◆ **INFORMATION PROVIDED**
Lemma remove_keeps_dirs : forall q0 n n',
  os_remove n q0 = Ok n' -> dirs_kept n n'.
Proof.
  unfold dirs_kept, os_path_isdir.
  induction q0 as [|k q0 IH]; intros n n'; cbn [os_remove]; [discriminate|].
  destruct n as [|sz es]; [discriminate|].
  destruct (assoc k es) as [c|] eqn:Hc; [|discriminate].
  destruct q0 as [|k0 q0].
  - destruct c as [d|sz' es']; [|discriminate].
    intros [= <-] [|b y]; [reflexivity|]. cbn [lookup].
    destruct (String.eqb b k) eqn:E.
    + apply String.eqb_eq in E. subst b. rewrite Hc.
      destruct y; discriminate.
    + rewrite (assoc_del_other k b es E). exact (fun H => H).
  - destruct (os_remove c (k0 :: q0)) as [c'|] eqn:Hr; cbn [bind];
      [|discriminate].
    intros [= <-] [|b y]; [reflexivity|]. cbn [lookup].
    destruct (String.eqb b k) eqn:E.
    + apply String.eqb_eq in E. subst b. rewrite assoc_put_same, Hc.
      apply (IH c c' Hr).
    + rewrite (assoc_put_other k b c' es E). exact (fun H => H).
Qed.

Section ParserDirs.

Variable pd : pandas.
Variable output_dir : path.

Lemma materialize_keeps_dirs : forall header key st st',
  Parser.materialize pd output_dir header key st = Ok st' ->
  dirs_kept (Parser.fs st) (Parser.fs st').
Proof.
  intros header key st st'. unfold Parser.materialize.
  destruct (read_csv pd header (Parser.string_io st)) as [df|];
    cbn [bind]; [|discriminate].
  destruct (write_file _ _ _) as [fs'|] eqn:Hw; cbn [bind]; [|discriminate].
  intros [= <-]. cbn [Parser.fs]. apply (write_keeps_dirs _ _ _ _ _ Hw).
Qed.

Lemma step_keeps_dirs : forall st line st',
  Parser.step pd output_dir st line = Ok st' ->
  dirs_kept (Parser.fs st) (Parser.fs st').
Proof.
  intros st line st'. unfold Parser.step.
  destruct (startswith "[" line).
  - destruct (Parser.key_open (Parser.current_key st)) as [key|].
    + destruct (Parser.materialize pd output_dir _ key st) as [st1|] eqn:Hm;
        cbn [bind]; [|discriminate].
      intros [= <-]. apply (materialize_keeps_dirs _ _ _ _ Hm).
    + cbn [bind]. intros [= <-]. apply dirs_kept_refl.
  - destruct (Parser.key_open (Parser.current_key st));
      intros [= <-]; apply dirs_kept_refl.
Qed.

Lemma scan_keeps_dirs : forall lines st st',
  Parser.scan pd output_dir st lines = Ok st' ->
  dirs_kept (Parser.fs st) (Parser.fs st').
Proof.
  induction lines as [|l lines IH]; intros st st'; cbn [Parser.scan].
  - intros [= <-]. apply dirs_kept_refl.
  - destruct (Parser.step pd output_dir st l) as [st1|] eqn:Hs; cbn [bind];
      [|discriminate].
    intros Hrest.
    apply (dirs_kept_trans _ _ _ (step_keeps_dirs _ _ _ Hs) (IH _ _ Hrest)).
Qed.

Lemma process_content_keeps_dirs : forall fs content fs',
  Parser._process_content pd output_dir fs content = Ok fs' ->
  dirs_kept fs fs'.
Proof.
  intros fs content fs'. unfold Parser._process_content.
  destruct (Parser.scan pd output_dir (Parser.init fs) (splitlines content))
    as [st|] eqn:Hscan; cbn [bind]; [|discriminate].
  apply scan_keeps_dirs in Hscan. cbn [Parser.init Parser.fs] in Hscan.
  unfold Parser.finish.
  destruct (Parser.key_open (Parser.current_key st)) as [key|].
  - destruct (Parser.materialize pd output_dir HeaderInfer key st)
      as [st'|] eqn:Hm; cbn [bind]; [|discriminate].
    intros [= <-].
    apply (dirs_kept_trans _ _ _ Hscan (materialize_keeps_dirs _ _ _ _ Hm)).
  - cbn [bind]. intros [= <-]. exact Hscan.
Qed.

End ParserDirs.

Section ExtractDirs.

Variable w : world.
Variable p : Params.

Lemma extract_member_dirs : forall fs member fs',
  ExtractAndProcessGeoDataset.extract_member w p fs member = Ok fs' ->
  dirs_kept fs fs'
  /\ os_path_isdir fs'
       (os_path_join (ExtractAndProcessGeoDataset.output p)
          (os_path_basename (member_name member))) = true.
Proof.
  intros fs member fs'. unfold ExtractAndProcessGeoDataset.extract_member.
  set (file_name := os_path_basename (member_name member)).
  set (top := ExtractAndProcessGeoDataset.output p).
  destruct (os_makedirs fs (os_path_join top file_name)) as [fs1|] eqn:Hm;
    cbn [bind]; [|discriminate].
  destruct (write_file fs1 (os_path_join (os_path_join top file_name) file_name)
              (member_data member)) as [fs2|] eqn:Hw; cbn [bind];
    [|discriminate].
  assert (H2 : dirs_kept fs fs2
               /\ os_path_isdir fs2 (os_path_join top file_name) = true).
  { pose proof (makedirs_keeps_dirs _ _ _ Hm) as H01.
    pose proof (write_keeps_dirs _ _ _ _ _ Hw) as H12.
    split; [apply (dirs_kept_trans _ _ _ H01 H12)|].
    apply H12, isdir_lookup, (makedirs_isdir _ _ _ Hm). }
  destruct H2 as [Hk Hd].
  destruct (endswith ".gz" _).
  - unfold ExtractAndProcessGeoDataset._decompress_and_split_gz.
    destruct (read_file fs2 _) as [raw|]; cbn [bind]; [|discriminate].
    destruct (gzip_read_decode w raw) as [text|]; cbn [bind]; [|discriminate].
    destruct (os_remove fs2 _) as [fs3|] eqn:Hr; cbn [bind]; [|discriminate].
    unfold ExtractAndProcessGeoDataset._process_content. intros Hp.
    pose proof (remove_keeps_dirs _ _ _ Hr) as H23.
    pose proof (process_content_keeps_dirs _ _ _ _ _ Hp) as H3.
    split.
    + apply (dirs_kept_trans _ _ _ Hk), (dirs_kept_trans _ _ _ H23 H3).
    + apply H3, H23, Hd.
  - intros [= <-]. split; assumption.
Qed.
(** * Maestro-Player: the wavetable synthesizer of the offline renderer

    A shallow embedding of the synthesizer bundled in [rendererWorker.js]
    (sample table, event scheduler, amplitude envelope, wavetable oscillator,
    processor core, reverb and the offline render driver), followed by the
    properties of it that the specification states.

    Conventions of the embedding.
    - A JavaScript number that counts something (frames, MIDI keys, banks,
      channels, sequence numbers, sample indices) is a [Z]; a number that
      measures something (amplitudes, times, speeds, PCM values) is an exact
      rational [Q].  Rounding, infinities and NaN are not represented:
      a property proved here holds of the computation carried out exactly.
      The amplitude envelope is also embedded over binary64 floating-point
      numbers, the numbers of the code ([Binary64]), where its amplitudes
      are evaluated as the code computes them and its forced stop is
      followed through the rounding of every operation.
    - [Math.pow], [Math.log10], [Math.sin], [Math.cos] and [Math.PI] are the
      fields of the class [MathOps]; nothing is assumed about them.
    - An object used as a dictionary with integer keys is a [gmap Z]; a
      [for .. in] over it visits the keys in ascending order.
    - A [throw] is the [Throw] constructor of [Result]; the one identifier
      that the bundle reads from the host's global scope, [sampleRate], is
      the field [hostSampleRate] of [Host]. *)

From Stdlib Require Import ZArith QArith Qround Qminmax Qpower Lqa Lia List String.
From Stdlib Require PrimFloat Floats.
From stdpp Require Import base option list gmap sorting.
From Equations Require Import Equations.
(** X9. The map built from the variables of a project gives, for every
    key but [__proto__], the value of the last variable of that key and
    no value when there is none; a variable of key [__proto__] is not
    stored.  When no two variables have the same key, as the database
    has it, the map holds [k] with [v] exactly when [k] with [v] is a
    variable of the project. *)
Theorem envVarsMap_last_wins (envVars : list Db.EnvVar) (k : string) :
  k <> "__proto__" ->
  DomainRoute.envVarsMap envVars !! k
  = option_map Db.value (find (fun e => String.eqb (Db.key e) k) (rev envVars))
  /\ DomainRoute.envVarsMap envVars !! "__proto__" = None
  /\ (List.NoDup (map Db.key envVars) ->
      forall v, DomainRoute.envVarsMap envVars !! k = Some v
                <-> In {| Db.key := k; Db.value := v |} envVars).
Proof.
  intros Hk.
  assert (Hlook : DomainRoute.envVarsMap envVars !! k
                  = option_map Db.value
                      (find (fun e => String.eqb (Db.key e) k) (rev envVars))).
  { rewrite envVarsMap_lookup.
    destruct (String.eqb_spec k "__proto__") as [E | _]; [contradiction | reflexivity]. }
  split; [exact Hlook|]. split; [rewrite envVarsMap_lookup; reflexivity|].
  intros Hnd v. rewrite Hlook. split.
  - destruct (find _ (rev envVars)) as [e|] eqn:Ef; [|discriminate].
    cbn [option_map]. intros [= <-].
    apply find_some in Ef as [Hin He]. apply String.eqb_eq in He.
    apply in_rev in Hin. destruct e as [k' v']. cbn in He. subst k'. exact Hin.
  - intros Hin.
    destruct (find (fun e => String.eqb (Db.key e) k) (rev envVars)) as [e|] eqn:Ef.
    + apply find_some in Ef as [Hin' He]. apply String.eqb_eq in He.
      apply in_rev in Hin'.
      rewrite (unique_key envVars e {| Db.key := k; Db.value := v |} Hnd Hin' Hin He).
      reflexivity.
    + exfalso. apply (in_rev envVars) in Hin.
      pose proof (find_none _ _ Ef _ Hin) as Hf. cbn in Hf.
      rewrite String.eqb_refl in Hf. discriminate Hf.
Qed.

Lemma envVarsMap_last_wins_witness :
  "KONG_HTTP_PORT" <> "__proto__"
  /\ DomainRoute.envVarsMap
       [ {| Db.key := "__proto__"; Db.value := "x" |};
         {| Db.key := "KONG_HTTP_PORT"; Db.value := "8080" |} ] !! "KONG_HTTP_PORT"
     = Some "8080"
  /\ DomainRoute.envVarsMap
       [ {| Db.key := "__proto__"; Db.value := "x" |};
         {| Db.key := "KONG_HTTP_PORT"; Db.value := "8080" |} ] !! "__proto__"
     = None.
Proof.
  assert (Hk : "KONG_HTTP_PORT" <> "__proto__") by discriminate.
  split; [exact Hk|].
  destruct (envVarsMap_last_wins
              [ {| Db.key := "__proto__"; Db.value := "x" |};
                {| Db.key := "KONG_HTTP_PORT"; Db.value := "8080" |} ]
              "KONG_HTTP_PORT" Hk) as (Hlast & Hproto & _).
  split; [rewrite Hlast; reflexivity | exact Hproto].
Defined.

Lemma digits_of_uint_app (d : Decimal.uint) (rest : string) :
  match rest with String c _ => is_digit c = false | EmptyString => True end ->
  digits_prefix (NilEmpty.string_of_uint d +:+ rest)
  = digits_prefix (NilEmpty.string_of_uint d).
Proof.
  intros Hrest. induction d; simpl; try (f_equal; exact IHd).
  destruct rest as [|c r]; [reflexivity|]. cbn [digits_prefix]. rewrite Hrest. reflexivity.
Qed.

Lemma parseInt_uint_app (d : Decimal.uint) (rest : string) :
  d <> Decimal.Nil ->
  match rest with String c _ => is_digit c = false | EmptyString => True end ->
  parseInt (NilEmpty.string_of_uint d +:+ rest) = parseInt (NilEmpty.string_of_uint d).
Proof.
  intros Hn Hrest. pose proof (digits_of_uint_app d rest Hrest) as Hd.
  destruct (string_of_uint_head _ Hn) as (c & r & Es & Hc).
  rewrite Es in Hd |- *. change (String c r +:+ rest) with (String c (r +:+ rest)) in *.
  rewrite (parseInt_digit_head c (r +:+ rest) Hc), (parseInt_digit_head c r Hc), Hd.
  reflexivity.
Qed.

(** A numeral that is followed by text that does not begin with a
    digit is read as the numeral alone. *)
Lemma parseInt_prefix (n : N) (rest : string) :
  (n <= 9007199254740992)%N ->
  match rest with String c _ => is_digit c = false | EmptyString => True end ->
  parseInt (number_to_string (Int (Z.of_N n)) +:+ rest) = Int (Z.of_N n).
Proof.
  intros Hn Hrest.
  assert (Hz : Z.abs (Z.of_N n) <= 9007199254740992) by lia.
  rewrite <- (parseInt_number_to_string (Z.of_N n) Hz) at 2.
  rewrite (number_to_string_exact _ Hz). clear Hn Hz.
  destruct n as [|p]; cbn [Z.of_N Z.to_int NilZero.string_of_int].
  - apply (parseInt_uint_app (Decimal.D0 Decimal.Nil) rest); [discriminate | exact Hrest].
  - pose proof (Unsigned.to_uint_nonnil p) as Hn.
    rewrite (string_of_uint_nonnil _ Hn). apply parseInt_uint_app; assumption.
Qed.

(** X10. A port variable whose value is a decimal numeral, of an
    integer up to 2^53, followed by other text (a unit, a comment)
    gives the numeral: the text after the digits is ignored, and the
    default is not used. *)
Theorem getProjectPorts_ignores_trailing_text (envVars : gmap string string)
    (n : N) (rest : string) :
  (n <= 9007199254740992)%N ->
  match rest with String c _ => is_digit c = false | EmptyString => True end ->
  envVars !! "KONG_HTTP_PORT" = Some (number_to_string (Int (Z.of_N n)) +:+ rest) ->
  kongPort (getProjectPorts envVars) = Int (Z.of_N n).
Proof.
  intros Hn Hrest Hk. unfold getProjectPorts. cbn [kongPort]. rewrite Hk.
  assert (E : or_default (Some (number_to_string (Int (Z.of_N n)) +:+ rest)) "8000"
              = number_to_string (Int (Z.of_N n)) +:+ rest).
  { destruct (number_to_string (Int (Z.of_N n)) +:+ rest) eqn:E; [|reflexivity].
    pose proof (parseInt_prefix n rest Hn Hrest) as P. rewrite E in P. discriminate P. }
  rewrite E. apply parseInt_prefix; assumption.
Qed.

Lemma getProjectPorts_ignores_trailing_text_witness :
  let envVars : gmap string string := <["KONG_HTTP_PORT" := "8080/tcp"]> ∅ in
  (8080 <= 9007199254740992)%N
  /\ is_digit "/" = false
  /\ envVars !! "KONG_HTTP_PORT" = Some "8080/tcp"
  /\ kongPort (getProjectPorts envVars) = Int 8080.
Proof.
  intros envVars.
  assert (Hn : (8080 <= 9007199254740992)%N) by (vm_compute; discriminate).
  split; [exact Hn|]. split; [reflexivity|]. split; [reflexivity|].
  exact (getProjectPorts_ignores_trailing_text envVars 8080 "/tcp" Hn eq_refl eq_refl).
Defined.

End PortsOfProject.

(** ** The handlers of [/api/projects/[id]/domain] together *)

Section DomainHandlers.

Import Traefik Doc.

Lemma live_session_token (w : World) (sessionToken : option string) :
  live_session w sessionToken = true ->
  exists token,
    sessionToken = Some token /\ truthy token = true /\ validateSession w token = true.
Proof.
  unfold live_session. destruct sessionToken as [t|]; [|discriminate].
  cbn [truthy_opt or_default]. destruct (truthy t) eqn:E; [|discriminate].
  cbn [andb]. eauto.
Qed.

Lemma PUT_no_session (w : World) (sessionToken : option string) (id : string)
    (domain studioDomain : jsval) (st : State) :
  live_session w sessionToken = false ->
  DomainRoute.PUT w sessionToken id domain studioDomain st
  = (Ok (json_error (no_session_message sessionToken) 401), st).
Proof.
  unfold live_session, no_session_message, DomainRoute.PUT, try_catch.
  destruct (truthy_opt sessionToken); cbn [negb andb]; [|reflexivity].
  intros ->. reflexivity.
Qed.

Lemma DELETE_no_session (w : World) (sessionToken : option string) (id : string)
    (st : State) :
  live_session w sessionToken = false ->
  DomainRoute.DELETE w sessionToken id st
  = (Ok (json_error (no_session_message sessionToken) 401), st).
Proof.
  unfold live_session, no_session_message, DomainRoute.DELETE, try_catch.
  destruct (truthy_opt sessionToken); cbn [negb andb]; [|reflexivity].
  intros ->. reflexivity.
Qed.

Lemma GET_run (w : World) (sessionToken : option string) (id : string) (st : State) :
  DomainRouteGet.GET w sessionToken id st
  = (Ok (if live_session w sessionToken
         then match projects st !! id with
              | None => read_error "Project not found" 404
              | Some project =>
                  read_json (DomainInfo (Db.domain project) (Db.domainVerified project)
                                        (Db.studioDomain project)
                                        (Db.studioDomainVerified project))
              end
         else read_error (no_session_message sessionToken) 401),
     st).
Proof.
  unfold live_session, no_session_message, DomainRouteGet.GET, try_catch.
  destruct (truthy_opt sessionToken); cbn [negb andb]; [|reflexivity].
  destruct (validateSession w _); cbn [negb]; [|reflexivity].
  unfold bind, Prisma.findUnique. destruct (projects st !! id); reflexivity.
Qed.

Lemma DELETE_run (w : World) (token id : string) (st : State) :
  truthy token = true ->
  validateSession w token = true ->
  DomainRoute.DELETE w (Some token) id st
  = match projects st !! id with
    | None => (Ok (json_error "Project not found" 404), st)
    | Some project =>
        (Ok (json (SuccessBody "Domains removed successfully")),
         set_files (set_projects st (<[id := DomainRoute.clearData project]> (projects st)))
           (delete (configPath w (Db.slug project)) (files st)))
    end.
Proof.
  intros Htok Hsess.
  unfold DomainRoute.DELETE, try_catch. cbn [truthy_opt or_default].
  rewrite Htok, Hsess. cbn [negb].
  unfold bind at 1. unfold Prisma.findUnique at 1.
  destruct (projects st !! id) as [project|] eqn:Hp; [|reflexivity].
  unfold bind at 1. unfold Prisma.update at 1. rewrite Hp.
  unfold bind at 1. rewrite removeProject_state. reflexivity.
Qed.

◆ **WORK REQUEST**
Find the lines of the material that contain the word "projects" and report only how many there are.

◆ **TASK OUTPUT**
6